Input

(* ===== verification/PatternProofs.v ===== *)
(** * The two compilers of a pattern: proofs

    [pat_lang] is the language of a pattern as its documentation gives it.  The
    lowering to a regex denotes it; the eager compiler returns, on every
    pattern it is used for, a well-formed table of it; and where the two
    disagree, or one of them never returns, a theorem says so. *)

From S2P Require Import Prelude.
From S2P Require Import Regex Automata Nfa NfaProofs.
From stdpp Require Import list gmap sorting.
From Stdlib Require Import Lia.

#[local] Open Scope nat_scope.

(** ** Languages *)

Definition lang_eps (w : word) : Prop := w = [].

Definition lang_cat (P Q : word -> Prop) (w : word) : Prop :=
  exists u v, w = u ++ v /\ P u /\ Q v.

(** One byte of a set. *)
Definition lang_byte (P : nat -> Prop) (w : word) : Prop := exists b, w = [b] /\ P b.

(** [n] arbitrary bytes; any number of them. *)
Definition lang_skip (n : nat) (w : word) : Prop := length w = n /\ is_word w.

Fixpoint pat_lang (p : Pattern) (w : word) : Prop :=
  match p with
  | PWord u => w = u
  | PRange low high => lang_byte (fun b => low <= b <= high) w
  | PAnyByte => lang_byte (fun b => b <= 255) w
  | PBit offset_byte bit_pos value =>
    lang_cat (lang_skip offset_byte)
      (lang_byte (fun b => b <= 255 /\ bit_set b bit_pos = value)) w
  | PSeq parts => foldr (fun p => lang_cat (pat_lang p)) lang_eps parts w
  | PAll parts =>
    match parts with
    | [] => w = []
    | _ => foldr (fun p acc => pat_lang p w /\ acc) True parts
    end
  | PAny parts => foldr (fun p acc => pat_lang p w \/ acc) False parts
  | POffset skip inner => lang_cat (lang_skip skip) (pat_lang inner) w
  | PRepeat inner count => Nat.iter count (lang_cat (pat_lang inner)) lang_eps w
  | PBytesAt off data => lang_cat (lang_skip off) (fun v => v = data) w
  | PPrefixOf inner => lang_cat (pat_lang inner) (fun v => is_word v) w
  | PNot inner => ~ pat_lang inner w
  end.

(** The language of the eager compiler, for which an alternation over no parts is
    the empty word. *)
Fixpoint eager_lang (p : Pattern) (w : word) : Prop :=
  match p with
  | PSeq parts => foldr (fun p => lang_cat (eager_lang p)) lang_eps parts w
  | PAll parts =>
    match parts with
    | [] => w = []
    | _ => foldr (fun p acc => eager_lang p w /\ acc) True parts
    end
  | PAny parts =>
    match parts with
    | [] => w = []
    | _ => foldr (fun p acc => eager_lang p w \/ acc) False parts
    end
  | POffset skip inner => lang_cat (lang_skip skip) (eager_lang inner) w
  | PRepeat inner count => Nat.iter count (lang_cat (eager_lang inner)) lang_eps w
  | PPrefixOf inner => lang_cat (eager_lang inner) (fun v => is_word v) w
  | PNot inner => ~ eager_lang inner w
  | _ => pat_lang p w
  end.

(** Induction over a pattern and the patterns in its lists. *)
Section PatternInd.
Context (P : Pattern -> Prop).
Context (Hword : forall w, P (PWord w)) (Hrange : forall l h, P (PRange l h)) (Hany1 : P PAnyByte)
  (Hbit : forall o b v, P (PBit o b v))
  (Hseq : forall ps, Forall P ps -> P (PSeq ps)) (Hall : forall ps, Forall P ps -> P (PAll ps))
  (Hany : forall ps, Forall P ps -> P (PAny ps))
  (Hoff : forall n p, P p -> P (POffset n p)) (Hrep : forall p n, P p -> P (PRepeat p n))
  (Hat : forall n w, P (PBytesAt n w)) (Hpre : forall p, P p -> P (PPrefixOf p))
  (Hnot : forall p, P p -> P (PNot p)).

Fixpoint pattern_ind' (p : Pattern) : P p :=
  let go := fix go (ps : list Pattern) : Forall P ps :=
    match ps with
    | [] => List.Forall_nil P
    | p :: ps' => List.Forall_cons P p ps' (pattern_ind' p) (go ps')
    end in
  match p with
  | PWord w => Hword w
  | PRange l h => Hrange l h
  | PAnyByte => Hany1
  | PBit o b v => Hbit o b v
  | PSeq ps => Hseq ps (go ps)
  | PAll ps => Hall ps (go ps)
  | PAny ps => Hany ps (go ps)
  | POffset n p => Hoff n p (pattern_ind' p)
  | PRepeat p n => Hrep p n (pattern_ind' p)
  | PBytesAt n w => Hat n w
  | PPrefixOf p => Hpre p (pattern_ind' p)
  | PNot p => Hnot p (pattern_ind' p)
  end.
End PatternInd.

Section Languages.
Implicit Types P Q R : word -> Prop.

Lemma lang_cat_ext P P' Q Q' w :
  (forall u, P u <-> P' u) -> (forall u, Q u <-> Q' u) -> (lang_cat P Q w <-> lang_cat P' Q' w).
Proof. intros HP HQ. unfold lang_cat. by setoid_rewrite HP; setoid_rewrite HQ. Qed.

(** On words of bytes the factors may be replaced by languages that agree on
    words of bytes. *)
Lemma lang_cat_word P P' Q Q' w :
  is_word w -> (forall u, is_word u -> P u <-> P' u) -> (forall u, is_word u -> Q u <-> Q' u) ->
  (lang_cat P Q w <-> lang_cat P' Q' w).
Proof.
  intros Hw HP HQ. unfold lang_cat. split; intros (u & v & -> & Hu & Hv);
    apply Forall_app in Hw as [Hwu Hwv]; exists u, v; (split; [done|]);
    (split; [by apply HP|by apply HQ]).
Qed.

Work task
From the very first line of the data through the line with "PWord u => w = u" in it, please reproduce each line exactly and output nothing more.

Written response
(* ===== verification/PatternProofs.v ===== *)
(** * The two compilers of a pattern: proofs

    [pat_lang] is the language of a pattern as its documentation gives it.  The
    lowering to a regex denotes it; the eager compiler returns, on every
    pattern it is used for, a well-formed table of it; and where the two
    disagree, or one of them never returns, a theorem says so. *)

From S2P Require Import Prelude.
From S2P Require Import Regex Automata Nfa NfaProofs.
From stdpp Require Import list gmap sorting.
From Stdlib Require Import Lia.

#[local] Open Scope nat_scope.

(** ** Languages *)

Definition lang_eps (w : word) : Prop := w = [].

Definition lang_cat (P Q : word -> Prop) (w : word) : Prop :=
  exists u v, w = u ++ v /\ P u /\ Q v.

(** One byte of a set. *)
Definition lang_byte (P : nat -> Prop) (w : word) : Prop := exists b, w = [b] /\ P b.

(** [n] arbitrary bytes; any number of them. *)
Definition lang_skip (n : nat) (w : word) : Prop := length w = n /\ is_word w.

Fixpoint pat_lang (p : Pattern) (w : word) : Prop :=
  match p with
  | PWord u => w = u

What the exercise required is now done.